What needs to be done :: Scan the entries for lines with the word "Lemma" and copy those lines.

Records to process ::
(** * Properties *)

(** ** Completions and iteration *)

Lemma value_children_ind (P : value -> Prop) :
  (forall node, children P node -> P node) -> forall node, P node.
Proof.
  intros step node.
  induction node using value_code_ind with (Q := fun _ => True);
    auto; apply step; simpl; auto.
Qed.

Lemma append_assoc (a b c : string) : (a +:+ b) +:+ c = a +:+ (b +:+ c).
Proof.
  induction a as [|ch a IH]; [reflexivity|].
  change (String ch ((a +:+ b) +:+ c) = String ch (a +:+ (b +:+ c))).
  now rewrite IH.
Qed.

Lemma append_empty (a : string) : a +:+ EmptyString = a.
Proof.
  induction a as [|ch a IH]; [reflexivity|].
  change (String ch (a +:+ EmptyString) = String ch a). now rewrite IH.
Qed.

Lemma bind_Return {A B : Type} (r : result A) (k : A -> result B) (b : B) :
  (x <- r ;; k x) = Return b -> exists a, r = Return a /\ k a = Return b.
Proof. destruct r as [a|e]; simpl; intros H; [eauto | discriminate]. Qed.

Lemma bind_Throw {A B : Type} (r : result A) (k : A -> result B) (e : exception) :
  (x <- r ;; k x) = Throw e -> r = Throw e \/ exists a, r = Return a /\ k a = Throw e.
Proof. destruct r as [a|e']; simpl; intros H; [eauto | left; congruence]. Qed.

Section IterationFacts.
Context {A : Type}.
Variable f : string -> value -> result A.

Response ::
Lemma value_children_ind (P : value -> Prop) :
Lemma append_assoc (a b c : string) : (a +:+ b) +:+ c = a +:+ (b +:+ c).
Lemma append_empty (a : string) : a +:+ EmptyString = a.
Lemma bind_Return {A B : Type} (r : result A) (k : A -> result B) (b : B) :
Lemma bind_Throw {A B : Type} (r : result A) (k : A -> result B) (e : exception) :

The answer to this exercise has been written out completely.